Considering that the UN Permanent Forum on Indigenous Issues chose not to adopt the recommendations from the collective statements by the Indigenous Peoples of the world at its 11th Session to conduct an international study on the effects of the Doctrine of Discovery on Indigenous Peoples;

We announce our intention to establish an Expert Group Meeting to conduct an international study on the far reaching and ongoing impacts of the Doctrine of Discovery on Indigenous Peoples, our cultures, lands and territories, that shall be submitted to the UN Permanent Forum on Indigenous Issues, the World Conference on Indigenous Peoples, and other international fora and bodies. To be completed by 2014, this study will include recommendations and action plans that reflect the voices and perspectives of Indigenous Peoples of the world.

Alarmed that UN fora, including the World Intellectual Property Organization, the Convention on Biological Diversity, and others, are engaged in standard setting processes that states wish to subsume Indigenous Peoples’ knowledge systems and cultural heritage into the intellectual property framework of states and transnational corporations, while denying Indigenous Peoples’ full and equal participation in these negotiations;

Witnessing with grave concern the unrelenting degradation of Mother Earth and natural systems in light of climate change and other impacts, and expressing the need to increase measures to restore and protect the environment and the Earth for the survival and continuity of cultural diversity and biodiversity;

We call upon all Indigenous Peoples to demand our right of full and equal participation at all United Nations’ processes that affect the rights and interests of Indigenous Peoples and Nations;

And we urge Indigenous Nations and Peoples to set our own legal standards for the protection of our traditional knowledge, traditional cultural expressions, and genetic resources in a manner consistent with our traditional values and right of self-determination.

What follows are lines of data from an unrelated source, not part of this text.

(** * Blackjack game service: cards, scoring and the game state machine

    A shallow embedding of [app/models/card.py], [app/core/config.py],
    [app/models/database.py] and [app/services/game_service.py], with the
    counters of [app/services/metrics_service.py], the handlers of
    [app/routes/game.py] and the database figures of
    [app/routes/health.py].

    - Python integers are unbounded, hence [Z].
    - The persisted hands and deck are JSON lists of card dictionaries
      (the output of [Card.to_dict]); they are kept in that encoding and
      decoded with [Card.from_dict] where the service does so.
    - A Python list used as a stack ([list.pop()]) keeps its order: the
      last element is the top of the deck.
    - [random.shuffle] and [datetime.utcnow] are inputs of the request
      that calls them.
    - The database session is an explicit value threaded through every
      operation; a Python exception is an outcome of its own.  When a
      call raises, the session is rolled back: the database is the one of
      the last commit.
    - An [Integer] column holds a signed 64-bit integer (the database is
      SQLite); a commit that binds any other value raises
      [OverflowError].
    - A Python float is a binary64 value, with the arithmetic of the
      standard library's specification of IEEE 754.
    - The metrics object is a value threaded through the handlers like
      the database session. *)

From Stdlib Require Import String Ascii DecimalString.
From Stdlib Require Import ZArith QArith Qround Bool Arith Lia List Permutation.
From Stdlib Require Import Floats.SpecFloat.
Import ListNotations.

Local Open Scope string_scope.
Local Open Scope list_scope.
Local Open Scope Z_scope.

(* ===================================================================== *)
(** ** app/models/card.py *)
(* ===================================================================== *)

Inductive Suit := SPADES | HEARTS | DIAMONDS | CLUBS.

Inductive Rank :=
  ACE | TWO | THREE | FOUR | FIVE | SIX | SEVEN | EIGHT | NINE | TEN
| JACK | QUEEN | KING.

(** The string values of the two [str] enums. *)
Definition Suit_value (s : Suit) : string :=
  match s with
  | SPADES => "♠" | HEARTS => "♥" | DIAMONDS => "♦" | CLUBS => "♣"
  end.

Definition Rank_value (r : Rank) : string :=
  match r with
  | ACE => "A" | TWO => "2" | THREE => "3" | FOUR => "4" | FIVE => "5"
  | SIX => "6" | SEVEN => "7" | EIGHT => "8" | NINE => "9" | TEN => "10"
  | JACK => "J" | QUEEN => "Q" | KING => "K"
  end.

(** Iteration order of the enums ([for suit in Suit], [for rank in Rank]). *)
Definition all_suits : list Suit := [SPADES; HEARTS; DIAMONDS; CLUBS].
Definition all_ranks : list Rank :=
  [ACE; TWO; THREE; FOUR; FIVE; SIX; SEVEN; EIGHT; NINE; TEN; JACK; QUEEN; KING].

(** [Suit(s)] and [Rank(s)]: lookup of an enum member by value; [None] is
    the [ValueError] raised for a string that is no member's value. *)
Definition Suit_of_value (s : string) : option Suit :=
  find (fun x => String.eqb (Suit_value x) s) all_suits.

Knowing that climate change and global warming taking place around the world negatively impacts all aspects of Indigenous Peoples’ lives, including our traditional cultures, food systems, ways of life, economies, collective security and ability to protect our lands, waters, biological diversity, ecosystems, and health;
 
Identifying Terracide as the destruction of the natural systems of Mother Earth that renders our planet incapable of supporting life, threatens our ability to be ancestors, and is thus a criminal act against all of Life. The foundations of Terracide are the perpetuation of unsustainable economic models that exploit natural systems and promote unrestricted growth and exponential development that drains rather than sustains Life;

Calling for the recognition of Water as a human right and essential to all Life; that it is crucial for bio-cultural diversity and for all aspects of the world community’s survival and well being, including assuring our physical health, nurturing our spiritual development and central for the continued vitality of Indigenous cultures and sustainable livelihoods;

We urge participants of all international convenings and fora to take a stand and call for a Declaration Against Terracide & Aquacide that affirms the Rights of Mother Earth and Indigenous Peoples’ human rights;

Expressing that Indigenous Peoples have viable and life-affirming paradigms for continued survival that honors and sustains life systems and engenders Earth healing and renewal;

Joining together in solidarity at this multi-generational gathering of 275 participants from 100 different Indigenous Nations, and allies, reflecting tremendous linguistic, cultural, geographic, knowledge, experiential, and historic diversity;

Upholding our responsibilities as good ancestors to consider the impact on the seventh generation to come in each of our deliberations;

We implore all humankind to adopt and implement the fundamental precepts of Being a Good Ancestor to preserve and nurture foreverlasting Life, and secure the sacred birthright of the future generations of All Our Relations.